The story showed a lot of potential early on, with some delightfully weird and mysterious events. Unfortunately, these elements weren't as interesting once they were explained (kind of explained?). There are some smart ideas and very creepy moments early on, but none of things I liked about the book were present as I reached the last page.
Please give me a helpful vote at https://www.amazon.com/review/R173G8LQXF9NE0/ref=cm_cr_rdp_perm
The heirs of Lovecraft.
So, it seems that Lovecraft was not simply a writer with social anxiety issues; rather, he was writing a secret history of a secret world that his ancestor would have to unravel.
Dan Carter is a New York detective who found a serial child murder. The child murder was using the children for research into the true nature of the world. Because Carter's partner immediately killed himself after killing the child murderer, Carter took early retirement and went into the private investigation business. Not long, thereafter, Carter mysteriously finds himself as the owner of a bookstore in Providence, Rhode Island, where Emily Lovecraft - HP's granddaughter - works.
The mystery of the child killer continues to haunt Carter as he is brought into a new set of mysteries, beginning with the murder of a college professor who is improbably drowned in his car while it is parked at the college parking lot. Carter's investigations lead him to an obnoxious mathematician and an inbred community located at Waite's Bill and, ultimately, to a threat to our reality.
The characters of Carter and Lovecraft are well-drawn.
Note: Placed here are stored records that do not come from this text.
(* ===== verification/Machine.v ===== *)
(** * The control node as a machine

    The goroutines of the server (HTTP and gRPC handlers, the scheduler loops,
    the cron loop, the worker monitor, the local workers) share one set of
    components.  A handler is a program over atomic calls of those components:
    each call runs under the mutex of the component it goes to, is a channel
    operation, or is an atomic of the engine.  [run] executes a program without
    interference; [System] interleaves programs.

    The state gathers the fields of [engine.Engine] (which holds the scheduler,
    the queues, the worker manager, the cron scheduler and the store), of
    [scheduler.Scheduler] and the process-wide event bus and metrics. *)

From S2P Require Import Prelude Job Lease Retry Dlq Store Heap Metrics Queue Broker Events.
From S2P Require Import Codec Consensus Cron Manager.
From Stdlib Require Import Ascii.

Module Machine.

Inductive which := PQ | DQ.
#[export] Instance which_eq : EqDecision which.
Proof. solve_decision. Defined.

(** ** Atomic calls, indexed by the type of their result *)
Inductive act : Type → Type :=
  | AGet (id : Z) : act (option Job)
  | AList : act (list Job)
  | AListByStatus (st : Status) : act (list Job * err)
  | AAdd (j : Job) : act err
  | AUpdate (j : Job) : act err
  | ADelete (id : Z) : act (bool * err)
  | ACancel (id : Z) : act err
  | AAddCron (c : CronJob) : act err
  | ADeleteCron (id : string) : act (bool * err)
  | AListCrons : act (list CronJob * err)
  | AAddDLQ (j : Job) : act err
  | AListDLQ : act (list Job * err)
  | AFind (key : string) : act (option Job)
  | ALeaseGet (id : Z) : act (option Lease.Lease)
  | ALeaseAcquire (jobID workerID term attempt : Z) : act unit
  | ALeaseRelease (id : Z) : act unit
  | AReleaseByWorker (workerID : Z) : act (list Z)
  | ALeaseClear : act unit
  | APush (q : which) (id : Z) : act unit
  | ADepthInc : act unit
  | ANotify (q : which) : act unit
  | ADequeue (q : which) : act (option Z)
  | APeek (q : which) : act (option Z)
  | ASelect (jobType : string) : act (option WorkerClient)
  | ASubmit (w : WorkerClient) (j : Job) : act err
  | ADlqAdd (j : Job) : act unit
  | ADlqList : act (list Job)
  | ARegister (w : WorkerClient) (address : string) (topics : list string) : act unit
  | AMakeAvailable (w : WorkerClient) : act unit
  | ARemoveWorker (id : Z) : act unit
  | AWorkerGet (id : Z) : act (option WorkerClient)
  | AHeartbeat (id : Z) : act unit
  | AMonitorTick (timeout : Duration) : act unit
  | AWorkers : act (list WorkerClient)
  | ANodes : act (list Manager.NodeSnapshot)
  | ACronAdd (c : CronJob) : act err
  | ACronRemove (id : string) : act unit
  | ACronList : act (list CronJob)
  | ACronTick : act (list CronJob)
  | ANextID : act Z
  | ASetNextID (id : Z) : act unit
  | ALock : act unit
  | AUnlock : act unit
  | ARaftNode : act bool
  | AIsLeader : act bool
  | ALeaderTerm : act Z
  | ALeaderAddr : act string
  | APropose (c : Consensus.Command) : act err
  | ASendResult (r : Result) : act unit
  | AForwardResult (r : Result) : act bool
  | ATaskStart (workerID jobID : Z) : act unit
  | ATaskEnd (workerID jobID : Z) : act unit
  | ATaskCancel (workerID jobID : Z) : act bool
  | AExecute (j : Job) : act (option exec_error)
  | ADial (id : Z) (address : string) : act err
  | AMetric (c : Metrics.counter) : act unit
  | ABroadcast (t : Events.EventType) (msg : string) : act unit
  | ASubscribe : act nat
  | AUnsubscribe (ch : nat) : act unit
  | AReceive (ch : nat) : act Events.Event
  | ANow : act Time
  | ACtxErr : act bool.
Over the course of the book, they develop as a team, each contributing their strength and insights to the resolution of the mystery. Clearly, we have the beginning of a continuing team-up.
The reader ought to suspect that another book is in the works from the conclusion, which seems to suggest that the original world that H.P. Lovecraft knew before he mystically fixed the world into a pattern of science and reason.
This is a thoroughly contemporary book. Emily Lovecraft is African-American, notwithstanding H.P.'s notorious racism. Carter is constantly dropping analogies to films, and there are several obligatory urban elite shots at the NRA. Howard also nicely works in classic Lovecraftian elements, such as the hidden cultists and half-human/half-inhuman mixed breeds.
The book is fun and inventive. The piece that stays with me is the ending where the veil of reality is stripped away so as to suggest that we've all been living an illusion. All in all, this is nice spin-off of the Lovecraft universe.
I was totally down for this lovecraftian-noir detective thing. I'm not sure I'd read a sequel for fear of ruining the perfection of the ending.